The role of the classical complement pathway and specifically the first component, C1 in antibody-independent opsonization of type Ia group B Streptococcus (GBS) was investigated. For these studies a radiolabeled bacterial uptake assay was developed that was dependent on time and bacterial concentration and that required an intact classical complement pathway. To directly investigate the role of C1 in opsonization of type Ia GBS, C1 was isolated by chromatography on an immunoglobulin G (IgG) affinity column and further purified by molecular sieve chromatography on an Ultrogel AcA 22 column. When normal human serum was absorbed with 10(9) CFU of type Ia or III GBS, the serum opsonic capacity diminished (33 to 34%) for type Ia GBS compared with unadsorbed serum.

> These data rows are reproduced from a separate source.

Lemma cut_length l a b : 0 <= a -> a <= b -> b <= zlen l -> zlen (cut l a b) = b - a.
Proof. intros. unfold cut. rewrite zlen_ztake, zlen_zdrop; lia. Qed.

Lemma cut_late l a b : zlen l <= a -> cut l a b = [].
Proof. intros. unfold cut. rewrite zdrop_ge by lia. unfold ztake. by rewrite take_nil. Qed.

Lemma cut_app l d a b : 0 <= a -> a <= b ->
  cut (l ++ d) a b =
  cut l a b ++ cut d (Z.max 0 (a - zlen l)) (Z.max (Z.max 0 (a - zlen l)) (b - zlen l)).
Proof.
  intros Ha Hb. unfold cut, ztake, zdrop, zlen. rewrite drop_app, take_app, length_drop.
  f_equal. destruct (decide (Z.to_nat a <= length l)%nat).
  - f_equal; [lia|]. f_equal. lia.
  - f_equal; [lia|]. f_equal. lia.
Qed.

Lemma cut_whole d a b : a <= 0 -> zlen d <= b -> cut d (Z.max 0 a) (Z.max (Z.max 0 a) b) = d.
Proof.
  intros Ha Hb. pose proof (zlen_nonneg d). unfold cut. rewrite (Z.max_l 0 a) by lia. rewrite zdrop_0, ztake_ge; [done|lia].
Qed.

Lemma cut_empty d a b : b <= 0 \/ zlen d <= a -> cut d (Z.max 0 a) (Z.max (Z.max 0 a) b) = [].
Proof.
  pose proof (zlen_nonneg d). intros [Hb|Ha].
  - unfold cut. replace (_ - _) with 0 by lia. apply ztake_0.
  - apply cut_late. lia.
Qed.

Lemma slice_cut l a b : 0 <= a <= b -> b <= zlen l -> slice l a b = Some (cut l a b).
Proof. apply slice_Some. Qed.

Lemma cut_clamp l a b : 0 <= a <= b -> zlen l <= b -> cut l a b = cut l a (Z.max a (zlen l)).
Proof.
  intros. unfold cut. rewrite !(ztake_ge _ (zdrop a l)); [done|rewrite zlen_zdrop; lia..].
Qed.
End cut.

(** ** A single range *)

Definition range_ok (r : Range) : Prop := 0 <= r_start r <= r_end r /\ r_end r < usize_mod.

(** What the filter lets through of a piece is what the piece adds to the bytes
    of the range. *)
Lemma filter_range_data_spec r l d :
  range_ok r -> zlen l + zlen d < usize_mod ->
  exists out, filter_range_data (r_start r) (r_end r) (zlen l) d = Some out /\
    cut (l ++ d) (r_start r) (r_end r) = cut l (r_start r) (r_end r) ++ default [] out /\
    (r_start r <= zlen l + zlen d -> zlen l < r_end r -> out <> None) /\
    (zlen l + zlen d < r_start r -> out = None).
Proof.
  destruct r as [s e]. unfold range_ok. cbn [r_start r_end]. intros [[Hs He] Hu] Hsz.
  pose proof (zlen_nonneg l). pose proof (zlen_nonneg d).
  rewrite cut_app by lia. unfold filter_range_data. rewrite wadd_small by lia.
  destruct (Z.ltb_spec (zlen l + zlen d) s); simpl.
  { exists None. split_and!; [done|by rewrite cut_empty by lia|lia|done]. }
  destruct (Z.leb_spec e (zlen l)); simpl.
  { exists None. split_and!; [done|by rewrite cut_empty by lia|lia|done]. }
  destruct (Z.leb_spec s (zlen l)), (Z.leb_spec (zlen l + zlen d) e); simpl.
  1: { exists (Some d). split_and!; [done|by rewrite cut_whole by lia|done|lia]. }
  all: rewrite wsub_small by lia; unfold saturating_sub; rewrite slice_cut by lia; simpl;
    eexists; split_and!; [reflexivity| |done|lia]; f_equal; simpl.
  - f_equal; lia.
  - rewrite (Z.min_l (zlen d)) by lia. rewrite cut_clamp by lia. f_equal; lia.
  - f_equal; lia.
Qed.

(** A run of the filter over the pieces of a body: the bytes it lets through. *)
Fixpoint run_filter (f : RangeBodyFilter) (pieces : list (option (list byte)))
    : option (list byte * RangeBodyFilter) :=
  match pieces with
  | [] => Some ([], f)
  | p :: pieces =>
      '(out, f) ← filter_body f p;
      '(rest, f) ← run_filter f pieces;
      Some (default [] out ++ rest, f)
  end.

Definition pieces_bytes (pieces : list (option (list byte))) : list byte :=
  concat (map (default []) pieces).

(** The filter having let the range's part of [l] through. *)
Lemma run_single r pieces l idx c :
  range_ok r -> zlen l + zlen (pieces_bytes pieces) < usize_mod ->
  exists out, run_filter (MkFilter (RSingle r) (zlen l) idx c) pieces =
      Some (out, MkFilter (RSingle r) (zlen l + zlen (pieces_bytes pieces)) idx c) /\
    cut (l ++ pieces_bytes pieces) (r_start r) (r_end r) = cut l (r_start r) (r_end r) ++ out.
Proof.
  intros Hr. revert l. induction pieces as [|p pieces IH]; intros l Hsz; simpl.
  { exists []. rewrite Z.add_0_r, !app_nil_r. done. }
  unfold pieces_bytes in *. simpl in *. rewrite zlen_app in Hsz. pose proof (zlen_nonneg l).
  pose proof (zlen_nonneg (concat (map (default []) pieces))).
  destruct p as [d|]; cbn [from_option id] in *; unfold filter_body; cbn [f_range f_current].
  - pose proof (zlen_nonneg d).
    destruct (filter_range_data_spec r l d Hr ltac:(lia)) as (out & -> & Hcut & _). cbn.
    unfold set_current_cursor; cbn. rewrite wadd_small by lia. rewrite <- zlen_app.
    destruct (IH (l ++ d)) as (rest & -> & Hrest); [rewrite zlen_app; lia|]. cbn.
    exists (default [] out ++ rest). rewrite !zlen_app, Z.add_assoc. split; [done|].
    by rewrite !app_assoc, <- Hcut.
  - rewrite zlen_nil in Hsz. unfold set_current_cursor; cbn. rewrite wadd_small, Z.add_0_r by lia.
    destruct (IH l) as (rest & -> & Hrest); [lia|]. cbn. eauto.
Qed.

(** ** Several ranges *)

(** Ranges in ascending order that do not overlap. *)
Definition ascending : list Range -> Prop := StronglySorted (fun a b => r_end a <= r_start b).
Definition non_empty (r : Range) : Prop := r_start r < r_end r.

Section multi.
Variable info : MultiRangeInfo.
Variable final_range : Range.

Definition part_header (r : Range) : list byte :=
  build_multipart_header r (m_boundary info) (m_total_length info) (m_content_type info).

(** What has been emitted for a range once the bytes [l] of the body have gone by. *)
Definition part_out (l : list byte) (r : Range) : list byte :=
  if r_start r <? zlen l then
    part_header r ++ cut l (r_start r) (r_end r) ++
    (if (r_end r <=? zlen l) && bool_decide (r = final_range) then final_boundary (m_boundary info)
     else [])
  else [].

Definition parts_out (l : list byte) (rs : list Range) : list byte := concat (map (part_out l) rs).

Lemma parts_out_none l rs : Forall (fun r => zlen l <= r_start r) rs -> parts_out l rs = [].
Proof.
  induction 1 as [|r rs Hr _ IH]; [done|]. unfold parts_out in *. simpl. rewrite IH. unfold part_out.
  destruct (Z.ltb_spec (r_start r) (zlen l)); [lia|done].
Qed.

(** One step of the loop: what a piece adds to the output of a range whose end
    has not gone by. *)
Lemma part_out_step l d r sliced :
  range_ok r -> non_empty r -> zlen l < r_end r -> zlen l + zlen d < usize_mod ->
  cut (l ++ d) (r_start r) (r_end r) = cut l (r_start r) (r_end r) ++ sliced ->
  part_out (l ++ d) r =
  part_out l r ++
  (if current_chunk_includes_range_start r (zlen l) (zlen d) then part_header r else []) ++
  sliced ++
  (if current_chunk_includes_range_end r (zlen l) (zlen d) && bool_decide (r = final_range)
   then final_boundary (m_boundary info) else []).
Proof.
  intros [? ?] Hne He Hsz Hcut. pose proof (zlen_nonneg l). pose proof (zlen_nonneg d).
  unfold part_out, current_chunk_includes_range_start, current_chunk_includes_range_end, non_empty in *.
  rewrite wadd_small, zlen_app by lia.
  destruct (Z.leb_spec (r_end r) (zlen l)); [lia|]. destruct (Z.ltb_spec (zlen l) (r_end r)); [|lia].
  rewrite andb_true_l, andb_false_l.
  destruct (Z.ltb_spec (r_start r) (zlen l + zlen d)).
  - rewrite Hcut. destruct (Z.ltb_spec (r_start r) (zlen l)), (Z.leb_spec (zlen l) (r_start r)); try lia;
      cbn [andb app].
    + rewrite app_nil_r, <- !app_assoc. done.
    + rewrite (cut_late l) by lia. done.
  - rewrite !cut_late in Hcut by (rewrite ?zlen_app; lia). simpl in Hcut. subst sliced.
    destruct (Z.ltb_spec (r_start r) (zlen l)); [lia|]. rewrite andb_false_r.
    destruct (Z.leb_spec (r_end r) (zlen l + zlen d)); [lia|done].
Qed.
(* ===== verification/Conditional.v ===== *)
(** * Conditional requests, dates and error responses

    [src/pingora-core/src/protocols/http/conditional_filter.rs], [date.rs] and
    [error_resp.rs]: whether a cached response is answered with 304, the change
    of the header to 304, the cached Date value and the generated error
    responses.  [httpdate] and [chrono] are parameters: a date is its number of
    seconds. *)

From stdpp Require Import base list numbers strings.
From Stdlib Require Import ZArith Lia.
From S2P Require Import Prelude Errors Text Headers Range.
Import Range.
Local Open Scope Z_scope.

Module Conditional.

(** ** Entity tags *)

Definition COMMA : byte := Byte.x2c.

Definition strip_weak_prefix (etag : list byte) : list byte :=
  match strip_prefix (bytes_of "W/") etag with Some e => e | None => etag end.

(** From the next comma on, past commas and white space, without a weak prefix. *)
Definition next_etag (remaining : list byte) : option (list byte) :=
  match position (fun b => bool_decide (b = COMMA)) remaining with
  | None => None
  | Some next_delimiter_pos =>
      let remaining := drop next_delimiter_pos remaining in
      match position (fun b => negb (is_ascii_whitespace b) && negb (bool_decide (b = COMMA))) remaining with
      | None => None
      | Some next_etag_pos => Some (strip_weak_prefix (drop next_etag_pos remaining))
      end
  end.

(** The loop; every round drops a byte at least. *)
Fixpoint etag_loop (fuel : nat) (target_etag remaining : list byte) : bool :=
  match fuel with
  | O => false
  | S fuel =>
      if (length remaining <? length target_etag)%nat then false
      else
        let found := bool_decide (take (length target_etag) remaining = target_etag) in
        let remaining := if found then trim_ascii_start (drop (length target_etag) remaining) else remaining in
        if found && match remaining with [] => true | c :: _ => bool_decide (c = COMMA) end then true
        else match next_etag remaining with
             | Some remaining => etag_loop fuel target_etag remaining
             | None => false
             end
  end.

Definition weak_validate_etag (input_etag_header target_etag : list byte) : bool :=
  if bool_decide (input_etag_header = bytes_of "*") then true
  else
    let remaining := strip_weak_prefix input_etag_header in
    etag_loop (S (length remaining)) (strip_weak_prefix target_etag) remaining.

(** ** The filter *)

Section filter.
Context {hmap : Type -> Type} `{HM : HMap hmap} {Uri : Type} `{HC : HttpCrate Uri}.
(** [httpdate::parse_http_date]: [inr] is the text of its error. *)
Variable parse_http_date : list byte -> Z + string.

Definition parse_bytes_as_http_date (bytes : list byte) : Z + Error :=
  if is_utf8 bytes then
    match parse_http_date bytes with
    | inl d => inl d
    | inr e => inr (because InvalidHTTPHeader "Invalid HTTP date" (Foreign e))
    end
  else inr (explain InvalidHTTPHeader "HTTP date has unsupported characters (bytes outside of UTF-8)").

Definition header_as_http_date (headers : hmap (list byte)) (name : list byte) : option Z + Error :=
  match hm_get headers name with
  | None => inl None
  | Some v => match parse_bytes_as_http_date v with inl d => inl (Some d) | inr e => inr e end
  end.
Definition req_header_as_http_date (req : RequestHeader hmap Uri) (name : list byte) : option Z + Error :=
  header_as_http_date (req_headers req) name.
Definition resp_header_as_http_date (resp : ResponseHeader hmap) (name : list byte) : option Z + Error :=
  header_as_http_date (resp_headers resp) name.

Definition not_modified_filter (req : RequestHeader hmap Uri) (resp : ResponseHeader hmap) : bool :=
  if negb (resp_status resp =? 200) then false
  else if hm_contains_key (req_headers req) (bytes_of "if-none-match") then
    match hm_get (resp_headers resp) (bytes_of "etag") with
    | Some etag =>
        existsb (fun inm => weak_validate_etag inm etag) (hm_get_all (req_headers req) (bytes_of "if-none-match"))
    | None => false
    end
  else if is_get_or_head (req_method req) then
    match req_header_as_http_date req (bytes_of "if-modified-since") with
    | inl (Some if_modified_since) =>
        match resp_header_as_http_date resp (bytes_of "last-modified") with
        | inl (Some last_modified) => last_modified <=? if_modified_since
        | _ => false
        end
    | _ => false
    end
  else false.

(** [None]: the status is refused. *)
Definition to_304 (resp : ResponseHeader hmap) : option (ResponseHeader hmap) :=
  resp ← set_status_unwrap 304 resp;
  let resp := remove_field (bytes_of "content-length") resp in
  let resp := remove_field (bytes_of "content-type") resp in
  let resp := remove_field (bytes_of "transfer-encoding") resp in
  let resp := remove_field (bytes_of "content-encoding") resp in
  Some (remove_field (bytes_of "accept-ranges") resp).

(** ** Error responses *)

(** [None]: an [unwrap] panics. *)
Definition gen_error_response (server_name : list byte) (code : Z) : option (ResponseHeader hmap) :=
  match resp_build code with
  | inr _ => None
  | inl resp =>
      resp ← insert_unwrap (bytes_of "server") server_name resp;
      resp ← insert_unwrap (bytes_of "date") (bytes_of "Sun, 06 Nov 1994 08:49:37 GMT") resp;
      resp ← insert_unwrap (bytes_of "content-length") (bytes_of "0") resp;
      insert_unwrap (bytes_of "cache-control") (bytes_of "private, no-store") resp
  end.

End filter.

(** ** The cached Date value *)

Section date.
(** [chrono]'s text of a date. *)
Variable to_date_string : Z -> list byte.

(** Times are in nanoseconds since the epoch. *)
Record CacheableDate := MkDate { h1_date : list byte; epoch : Z }.
Definition as_secs (d : Z) : Z := d / 1000000000.

Definition date_new (now : Z) : CacheableDate := MkDate (to_date_string (as_secs now)) now.
Definition date_update (d_now : Z) (c : CacheableDate) : CacheableDate :=
  if negb (as_secs d_now =? as_secs (epoch c)) then MkDate (to_date_string (as_secs d_now)) d_now else c.
Definition get_date (now : Z) (c : CacheableDate) : list byte * CacheableDate :=
  let c := date_update now c in (h1_date c, c).
End date.

End Conditional.
Definition tag_text (opaque : list byte) : list byte := DQUOTE :: opaque ++ [DQUOTE].
Definition weak_text (weak : bool) : list byte := if weak then bytes_of "W/" else [].

Fixpoint render (es : list Entry) : list byte :=
  match es with
  | [] => []
  | e :: es => weak_text (e_weak e) ++ tag_text (e_opaque e) ++ e_sep e ++ render es
  end.

(** A comma separates a tag from the next one. *)
Fixpoint list_ok (es : list Entry) : Prop :=
  match es with
  | [] => True
  | e :: es =>
      Forall etagc (e_opaque e) /\ Forall sepc (e_sep e) /\ (es <> [] -> COMMA ∈ e_sep e) /\ list_ok es
  end.

(** A tag that can be read out of the separator between two tags. *)
Definition separator_like (o : list byte) : Prop :=
  exists n w, o = replicate (S n) COMMA ++ weak_text w.

Definition lists_tag (o : list byte) (es : list Entry) : bool :=
  existsb (fun e => bool_decide (e_opaque e = o)) es.

(** ** Positions *)

Lemma position_app_none p a b : Forall (fun c => p c = false) a ->
  position p (a ++ b) = (fun i => (length a + i)%nat) <$> position p b.
Proof.
  induction 1 as [|c a Hc _ IH]; simpl; [by destruct (position p b)|]. rewrite Hc, IH. by destruct (position p b).
Qed.

Lemma is_comma c : bool_decide (c = COMMA) = true <-> c = COMMA.
Proof. apply bool_decide_eq_true. Qed.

Preincubation of the bacteria with purified C1 (10(4)U of C1 per ml) restored the opsonizing capacity of the adsorbed serum. A C1-depleted serum was prepared from the nonadherent fractions of the CH-sepharose 4B IgG column which only contained 5 U of C1 per ml. Substitution of C1-depleted reagent for normal serum in the uptake assay resulted in dramatic decreases in the opsonization of type Ia GBS, but opsonization could be restored by preincubation of the bacteria with purified C1. Heat-inactivated C1 depleted serum did not support opsonization of type Ia GBS, even with the addition of C1. Preincubation of type Ia GBS with heat-inactivated hyperimmune sera did not result in opsonization of type Ia GBS in the presence of C1-depleted serum. However, opsonization could be restored by the addition of C1, and the effects of C1 and antibody were additive. These results indicate the critical role of C1 in direct activation of the classical complement pathway by type Ia GBS and in antibody-mediated opsonization of the bacteria.